(Stored data entries)

######

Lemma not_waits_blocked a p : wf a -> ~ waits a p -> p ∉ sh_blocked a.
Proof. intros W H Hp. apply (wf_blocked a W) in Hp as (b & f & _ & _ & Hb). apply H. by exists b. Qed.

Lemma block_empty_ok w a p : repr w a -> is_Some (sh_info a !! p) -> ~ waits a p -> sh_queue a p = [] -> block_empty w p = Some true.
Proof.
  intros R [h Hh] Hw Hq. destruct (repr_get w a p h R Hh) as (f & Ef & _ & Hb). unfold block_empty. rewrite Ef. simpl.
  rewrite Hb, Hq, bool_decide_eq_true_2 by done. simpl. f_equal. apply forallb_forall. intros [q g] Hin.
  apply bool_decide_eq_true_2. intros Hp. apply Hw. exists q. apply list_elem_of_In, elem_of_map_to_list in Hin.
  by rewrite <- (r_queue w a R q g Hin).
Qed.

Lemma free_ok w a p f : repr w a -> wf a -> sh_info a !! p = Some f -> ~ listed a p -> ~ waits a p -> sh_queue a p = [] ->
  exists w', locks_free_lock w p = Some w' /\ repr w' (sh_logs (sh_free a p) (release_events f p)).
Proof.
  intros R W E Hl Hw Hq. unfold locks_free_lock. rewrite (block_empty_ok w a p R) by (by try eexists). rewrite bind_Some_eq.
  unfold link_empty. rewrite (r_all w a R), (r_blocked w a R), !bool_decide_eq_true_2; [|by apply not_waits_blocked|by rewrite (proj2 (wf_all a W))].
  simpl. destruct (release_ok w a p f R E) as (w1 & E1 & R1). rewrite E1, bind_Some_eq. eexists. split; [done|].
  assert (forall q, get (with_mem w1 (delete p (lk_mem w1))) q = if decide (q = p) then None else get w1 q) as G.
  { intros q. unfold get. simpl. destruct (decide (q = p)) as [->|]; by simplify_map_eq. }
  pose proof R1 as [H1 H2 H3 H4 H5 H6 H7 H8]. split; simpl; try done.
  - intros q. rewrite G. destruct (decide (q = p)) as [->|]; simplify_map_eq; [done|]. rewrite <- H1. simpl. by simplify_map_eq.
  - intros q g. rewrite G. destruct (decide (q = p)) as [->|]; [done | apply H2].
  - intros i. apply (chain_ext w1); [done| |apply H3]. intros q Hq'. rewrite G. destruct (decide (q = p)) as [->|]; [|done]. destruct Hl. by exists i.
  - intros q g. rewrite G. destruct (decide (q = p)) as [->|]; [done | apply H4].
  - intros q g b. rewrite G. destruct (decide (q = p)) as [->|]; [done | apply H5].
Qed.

######

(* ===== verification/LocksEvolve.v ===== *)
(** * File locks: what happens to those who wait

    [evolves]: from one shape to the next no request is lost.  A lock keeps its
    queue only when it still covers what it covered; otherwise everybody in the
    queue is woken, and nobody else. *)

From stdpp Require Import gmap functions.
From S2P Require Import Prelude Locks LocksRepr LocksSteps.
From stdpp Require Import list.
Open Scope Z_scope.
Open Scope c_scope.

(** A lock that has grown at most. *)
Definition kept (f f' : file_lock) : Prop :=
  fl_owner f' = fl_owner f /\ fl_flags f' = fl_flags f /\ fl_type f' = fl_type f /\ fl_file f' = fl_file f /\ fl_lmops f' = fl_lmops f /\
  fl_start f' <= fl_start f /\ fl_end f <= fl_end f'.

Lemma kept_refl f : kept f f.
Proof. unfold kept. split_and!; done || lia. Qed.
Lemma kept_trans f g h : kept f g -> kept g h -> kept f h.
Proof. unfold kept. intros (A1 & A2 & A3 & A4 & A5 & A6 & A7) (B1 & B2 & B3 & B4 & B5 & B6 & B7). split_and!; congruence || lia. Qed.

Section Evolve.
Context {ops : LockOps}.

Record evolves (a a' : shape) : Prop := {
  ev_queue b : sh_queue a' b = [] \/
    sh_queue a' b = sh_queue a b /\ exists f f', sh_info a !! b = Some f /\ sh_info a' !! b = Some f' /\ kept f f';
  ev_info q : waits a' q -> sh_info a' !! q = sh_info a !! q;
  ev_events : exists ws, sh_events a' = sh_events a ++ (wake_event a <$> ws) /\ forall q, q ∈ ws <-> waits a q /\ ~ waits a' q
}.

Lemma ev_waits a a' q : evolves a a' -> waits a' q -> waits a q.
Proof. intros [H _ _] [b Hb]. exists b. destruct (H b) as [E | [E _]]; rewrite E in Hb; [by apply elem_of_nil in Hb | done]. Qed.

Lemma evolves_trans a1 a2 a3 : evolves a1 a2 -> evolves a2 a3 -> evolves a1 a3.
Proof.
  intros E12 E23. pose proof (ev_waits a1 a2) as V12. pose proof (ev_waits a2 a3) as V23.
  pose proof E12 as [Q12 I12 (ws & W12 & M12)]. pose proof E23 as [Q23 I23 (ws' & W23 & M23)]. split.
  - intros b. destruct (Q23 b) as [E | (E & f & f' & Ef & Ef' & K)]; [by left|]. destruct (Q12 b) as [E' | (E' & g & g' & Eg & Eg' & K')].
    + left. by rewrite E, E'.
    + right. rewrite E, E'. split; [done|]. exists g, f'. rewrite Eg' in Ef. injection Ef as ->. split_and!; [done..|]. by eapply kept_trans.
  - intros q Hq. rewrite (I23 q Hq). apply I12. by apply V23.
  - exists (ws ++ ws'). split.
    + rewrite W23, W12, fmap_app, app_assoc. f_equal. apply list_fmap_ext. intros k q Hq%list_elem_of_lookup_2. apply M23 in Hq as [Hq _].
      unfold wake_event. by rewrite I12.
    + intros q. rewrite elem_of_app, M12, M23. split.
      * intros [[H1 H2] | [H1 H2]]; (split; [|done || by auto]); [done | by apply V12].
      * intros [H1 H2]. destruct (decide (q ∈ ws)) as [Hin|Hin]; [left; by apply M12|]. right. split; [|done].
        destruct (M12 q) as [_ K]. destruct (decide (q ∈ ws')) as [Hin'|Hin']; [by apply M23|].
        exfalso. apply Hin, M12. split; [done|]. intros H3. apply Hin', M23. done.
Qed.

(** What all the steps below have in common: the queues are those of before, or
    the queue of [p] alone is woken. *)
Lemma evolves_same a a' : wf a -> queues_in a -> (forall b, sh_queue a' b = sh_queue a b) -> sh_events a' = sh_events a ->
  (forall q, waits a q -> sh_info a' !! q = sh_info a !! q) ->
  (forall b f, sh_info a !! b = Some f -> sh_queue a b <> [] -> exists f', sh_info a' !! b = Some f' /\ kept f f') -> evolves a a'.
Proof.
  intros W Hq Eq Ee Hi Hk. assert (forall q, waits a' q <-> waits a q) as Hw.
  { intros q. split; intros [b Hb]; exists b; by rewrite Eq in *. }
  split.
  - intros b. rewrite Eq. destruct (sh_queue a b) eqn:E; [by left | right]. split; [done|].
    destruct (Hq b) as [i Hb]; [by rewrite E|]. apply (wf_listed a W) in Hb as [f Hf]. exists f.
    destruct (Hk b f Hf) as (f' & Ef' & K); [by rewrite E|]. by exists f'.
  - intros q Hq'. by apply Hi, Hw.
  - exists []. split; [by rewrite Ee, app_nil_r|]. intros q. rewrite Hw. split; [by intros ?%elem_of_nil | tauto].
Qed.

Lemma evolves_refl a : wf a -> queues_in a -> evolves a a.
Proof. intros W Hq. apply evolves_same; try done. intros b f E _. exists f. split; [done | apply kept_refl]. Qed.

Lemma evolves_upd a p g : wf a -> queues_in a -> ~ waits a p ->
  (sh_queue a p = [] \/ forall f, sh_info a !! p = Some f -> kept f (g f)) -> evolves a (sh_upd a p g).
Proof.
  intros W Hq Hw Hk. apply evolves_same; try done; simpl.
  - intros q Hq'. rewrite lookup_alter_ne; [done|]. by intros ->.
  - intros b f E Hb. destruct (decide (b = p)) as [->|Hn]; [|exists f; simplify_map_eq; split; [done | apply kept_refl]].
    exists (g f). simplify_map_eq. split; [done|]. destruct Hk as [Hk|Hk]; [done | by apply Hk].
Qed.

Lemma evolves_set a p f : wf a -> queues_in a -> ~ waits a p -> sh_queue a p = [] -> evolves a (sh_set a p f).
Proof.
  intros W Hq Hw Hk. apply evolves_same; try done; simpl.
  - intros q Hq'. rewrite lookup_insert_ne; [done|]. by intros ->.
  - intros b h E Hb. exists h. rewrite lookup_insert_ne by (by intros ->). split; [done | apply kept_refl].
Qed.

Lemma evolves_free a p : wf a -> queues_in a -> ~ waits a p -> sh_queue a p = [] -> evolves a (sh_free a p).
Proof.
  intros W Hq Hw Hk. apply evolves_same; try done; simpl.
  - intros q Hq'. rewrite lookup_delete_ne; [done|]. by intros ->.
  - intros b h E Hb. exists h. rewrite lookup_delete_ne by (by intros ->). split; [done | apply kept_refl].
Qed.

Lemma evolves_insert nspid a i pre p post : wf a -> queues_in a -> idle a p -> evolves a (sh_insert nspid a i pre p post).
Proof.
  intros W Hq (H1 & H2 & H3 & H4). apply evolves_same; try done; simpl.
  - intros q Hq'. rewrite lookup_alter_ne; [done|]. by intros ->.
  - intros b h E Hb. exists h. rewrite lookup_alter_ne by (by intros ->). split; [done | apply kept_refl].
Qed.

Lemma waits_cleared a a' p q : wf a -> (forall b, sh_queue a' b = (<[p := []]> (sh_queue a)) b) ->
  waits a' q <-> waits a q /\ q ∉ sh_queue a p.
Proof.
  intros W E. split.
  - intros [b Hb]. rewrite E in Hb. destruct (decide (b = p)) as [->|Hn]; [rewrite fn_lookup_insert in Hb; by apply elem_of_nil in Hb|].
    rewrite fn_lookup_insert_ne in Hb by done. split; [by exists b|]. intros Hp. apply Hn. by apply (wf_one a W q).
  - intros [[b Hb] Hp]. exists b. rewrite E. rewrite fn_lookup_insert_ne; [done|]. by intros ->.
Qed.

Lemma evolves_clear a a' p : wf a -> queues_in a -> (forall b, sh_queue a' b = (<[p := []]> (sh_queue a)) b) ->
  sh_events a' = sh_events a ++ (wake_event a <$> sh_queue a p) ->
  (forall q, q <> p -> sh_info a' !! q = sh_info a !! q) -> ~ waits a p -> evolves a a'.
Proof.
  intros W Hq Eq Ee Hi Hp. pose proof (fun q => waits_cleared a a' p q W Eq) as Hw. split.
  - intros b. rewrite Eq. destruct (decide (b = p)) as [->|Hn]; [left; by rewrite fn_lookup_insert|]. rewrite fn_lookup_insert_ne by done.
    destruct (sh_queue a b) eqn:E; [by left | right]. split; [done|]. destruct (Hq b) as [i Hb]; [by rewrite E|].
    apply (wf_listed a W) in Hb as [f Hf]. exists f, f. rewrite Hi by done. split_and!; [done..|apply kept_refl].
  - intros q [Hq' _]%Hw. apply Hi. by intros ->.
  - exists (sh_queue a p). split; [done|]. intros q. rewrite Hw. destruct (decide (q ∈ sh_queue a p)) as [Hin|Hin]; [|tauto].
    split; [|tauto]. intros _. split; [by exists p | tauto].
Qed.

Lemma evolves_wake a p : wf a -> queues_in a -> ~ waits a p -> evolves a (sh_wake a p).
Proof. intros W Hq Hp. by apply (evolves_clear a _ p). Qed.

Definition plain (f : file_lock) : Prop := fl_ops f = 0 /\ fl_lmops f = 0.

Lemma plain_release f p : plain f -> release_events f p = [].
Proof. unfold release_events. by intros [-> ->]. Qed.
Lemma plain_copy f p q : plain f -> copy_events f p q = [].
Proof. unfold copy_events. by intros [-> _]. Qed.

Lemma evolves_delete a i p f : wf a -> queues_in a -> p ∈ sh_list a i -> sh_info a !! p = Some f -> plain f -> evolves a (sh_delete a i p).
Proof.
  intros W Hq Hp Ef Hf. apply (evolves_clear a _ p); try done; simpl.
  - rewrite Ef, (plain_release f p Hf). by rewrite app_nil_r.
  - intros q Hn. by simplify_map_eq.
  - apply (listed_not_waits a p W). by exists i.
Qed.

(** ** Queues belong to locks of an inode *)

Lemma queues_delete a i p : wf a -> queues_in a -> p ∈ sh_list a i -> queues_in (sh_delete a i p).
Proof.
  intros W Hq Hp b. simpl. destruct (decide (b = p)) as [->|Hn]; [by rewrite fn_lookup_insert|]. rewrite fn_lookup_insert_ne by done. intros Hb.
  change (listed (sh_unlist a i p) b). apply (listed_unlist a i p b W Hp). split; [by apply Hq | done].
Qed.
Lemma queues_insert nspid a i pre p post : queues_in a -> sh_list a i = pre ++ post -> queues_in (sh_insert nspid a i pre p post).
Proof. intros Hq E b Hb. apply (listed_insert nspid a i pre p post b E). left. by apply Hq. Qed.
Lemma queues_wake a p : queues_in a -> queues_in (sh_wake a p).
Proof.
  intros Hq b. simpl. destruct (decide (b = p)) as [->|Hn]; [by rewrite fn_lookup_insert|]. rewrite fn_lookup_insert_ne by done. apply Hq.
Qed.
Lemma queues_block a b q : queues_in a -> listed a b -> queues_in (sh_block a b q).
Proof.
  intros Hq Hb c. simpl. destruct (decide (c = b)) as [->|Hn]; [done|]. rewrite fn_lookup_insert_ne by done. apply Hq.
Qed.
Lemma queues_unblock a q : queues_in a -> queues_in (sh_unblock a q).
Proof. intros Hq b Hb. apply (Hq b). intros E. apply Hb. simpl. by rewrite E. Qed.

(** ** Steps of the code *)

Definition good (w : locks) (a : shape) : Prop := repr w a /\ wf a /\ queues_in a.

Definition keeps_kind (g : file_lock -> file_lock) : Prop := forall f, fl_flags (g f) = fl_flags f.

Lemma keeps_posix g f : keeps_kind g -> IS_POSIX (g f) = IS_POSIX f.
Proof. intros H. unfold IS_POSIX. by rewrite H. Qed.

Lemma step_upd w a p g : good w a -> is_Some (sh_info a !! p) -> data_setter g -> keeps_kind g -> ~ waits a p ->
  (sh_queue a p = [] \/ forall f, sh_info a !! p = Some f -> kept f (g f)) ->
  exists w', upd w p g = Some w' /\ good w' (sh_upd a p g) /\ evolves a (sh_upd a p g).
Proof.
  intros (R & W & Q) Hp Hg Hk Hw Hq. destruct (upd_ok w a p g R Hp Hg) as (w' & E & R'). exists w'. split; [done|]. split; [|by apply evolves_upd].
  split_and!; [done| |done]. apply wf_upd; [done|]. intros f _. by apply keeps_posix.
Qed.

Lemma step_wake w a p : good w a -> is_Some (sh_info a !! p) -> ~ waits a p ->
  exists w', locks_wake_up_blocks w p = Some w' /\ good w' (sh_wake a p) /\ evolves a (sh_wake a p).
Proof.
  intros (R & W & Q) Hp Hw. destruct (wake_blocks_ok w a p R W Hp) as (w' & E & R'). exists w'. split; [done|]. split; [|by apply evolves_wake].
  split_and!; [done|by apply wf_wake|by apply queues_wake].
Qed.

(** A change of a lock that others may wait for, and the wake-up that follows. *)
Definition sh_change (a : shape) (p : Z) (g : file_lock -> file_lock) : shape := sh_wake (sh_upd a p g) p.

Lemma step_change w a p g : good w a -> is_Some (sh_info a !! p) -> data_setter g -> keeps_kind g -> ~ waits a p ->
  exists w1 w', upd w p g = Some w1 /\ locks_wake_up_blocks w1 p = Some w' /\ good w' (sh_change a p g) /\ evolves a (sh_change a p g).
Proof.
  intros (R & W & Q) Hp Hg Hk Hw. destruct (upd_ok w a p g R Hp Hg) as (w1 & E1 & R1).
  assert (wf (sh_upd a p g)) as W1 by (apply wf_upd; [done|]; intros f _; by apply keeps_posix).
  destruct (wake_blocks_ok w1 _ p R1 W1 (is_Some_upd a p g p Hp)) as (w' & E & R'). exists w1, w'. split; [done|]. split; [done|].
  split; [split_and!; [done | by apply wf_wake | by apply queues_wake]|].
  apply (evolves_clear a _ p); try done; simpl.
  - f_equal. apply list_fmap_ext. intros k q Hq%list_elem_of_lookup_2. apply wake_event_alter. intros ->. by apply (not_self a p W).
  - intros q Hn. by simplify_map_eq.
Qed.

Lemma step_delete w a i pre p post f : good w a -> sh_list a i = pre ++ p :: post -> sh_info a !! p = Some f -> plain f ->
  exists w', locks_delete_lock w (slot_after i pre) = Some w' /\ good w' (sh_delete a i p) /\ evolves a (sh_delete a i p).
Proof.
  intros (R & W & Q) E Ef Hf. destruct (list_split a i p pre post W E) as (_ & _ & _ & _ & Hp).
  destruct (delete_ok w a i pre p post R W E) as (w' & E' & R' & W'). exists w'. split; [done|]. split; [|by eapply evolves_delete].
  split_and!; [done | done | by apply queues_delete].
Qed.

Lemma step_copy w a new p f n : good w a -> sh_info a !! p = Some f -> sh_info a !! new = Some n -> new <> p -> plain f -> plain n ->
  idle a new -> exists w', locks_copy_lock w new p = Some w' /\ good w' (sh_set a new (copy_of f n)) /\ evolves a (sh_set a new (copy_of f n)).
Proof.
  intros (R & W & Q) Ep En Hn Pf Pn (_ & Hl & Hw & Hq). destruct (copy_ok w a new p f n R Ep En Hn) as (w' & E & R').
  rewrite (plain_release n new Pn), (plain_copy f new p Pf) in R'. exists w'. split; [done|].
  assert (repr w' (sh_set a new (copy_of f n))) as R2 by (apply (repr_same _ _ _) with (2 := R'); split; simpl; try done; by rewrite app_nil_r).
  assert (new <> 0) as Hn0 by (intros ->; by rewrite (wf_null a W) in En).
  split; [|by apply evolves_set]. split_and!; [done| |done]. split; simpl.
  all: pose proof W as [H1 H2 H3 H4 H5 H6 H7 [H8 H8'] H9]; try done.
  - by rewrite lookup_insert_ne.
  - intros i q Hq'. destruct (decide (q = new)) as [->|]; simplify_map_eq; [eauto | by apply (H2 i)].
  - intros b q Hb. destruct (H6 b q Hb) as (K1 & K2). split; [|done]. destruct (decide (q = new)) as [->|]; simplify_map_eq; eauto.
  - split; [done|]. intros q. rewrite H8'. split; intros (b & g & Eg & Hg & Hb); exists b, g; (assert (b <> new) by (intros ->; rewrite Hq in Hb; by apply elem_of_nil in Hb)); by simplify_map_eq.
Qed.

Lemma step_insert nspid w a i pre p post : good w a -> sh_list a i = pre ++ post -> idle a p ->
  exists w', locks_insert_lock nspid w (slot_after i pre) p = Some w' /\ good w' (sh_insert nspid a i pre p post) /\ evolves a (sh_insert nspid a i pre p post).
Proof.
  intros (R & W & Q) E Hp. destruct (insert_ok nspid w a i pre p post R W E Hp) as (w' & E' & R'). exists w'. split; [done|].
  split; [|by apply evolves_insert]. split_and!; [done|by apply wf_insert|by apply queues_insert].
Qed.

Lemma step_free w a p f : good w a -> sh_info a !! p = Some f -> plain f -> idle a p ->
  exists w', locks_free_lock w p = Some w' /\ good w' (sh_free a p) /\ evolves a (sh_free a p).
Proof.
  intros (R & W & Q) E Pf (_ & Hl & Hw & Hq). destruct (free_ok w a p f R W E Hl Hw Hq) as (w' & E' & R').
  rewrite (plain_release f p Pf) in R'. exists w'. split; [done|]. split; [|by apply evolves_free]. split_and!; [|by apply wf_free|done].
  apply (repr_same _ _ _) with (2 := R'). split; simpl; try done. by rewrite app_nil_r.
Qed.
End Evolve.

######

== What to produce ==
Every line that contains the string "eauto" should be copied from the entries.

== Result of this task ==
  - intros i q Hq'. destruct (decide (q = new)) as [->|]; simplify_map_eq; [eauto | by apply (H2 i)].
  - intros b q Hb. destruct (H6 b q Hb) as (K1 & K2). split; [|done]. destruct (decide (q = new)) as [->|]; simplify_map_eq; eauto.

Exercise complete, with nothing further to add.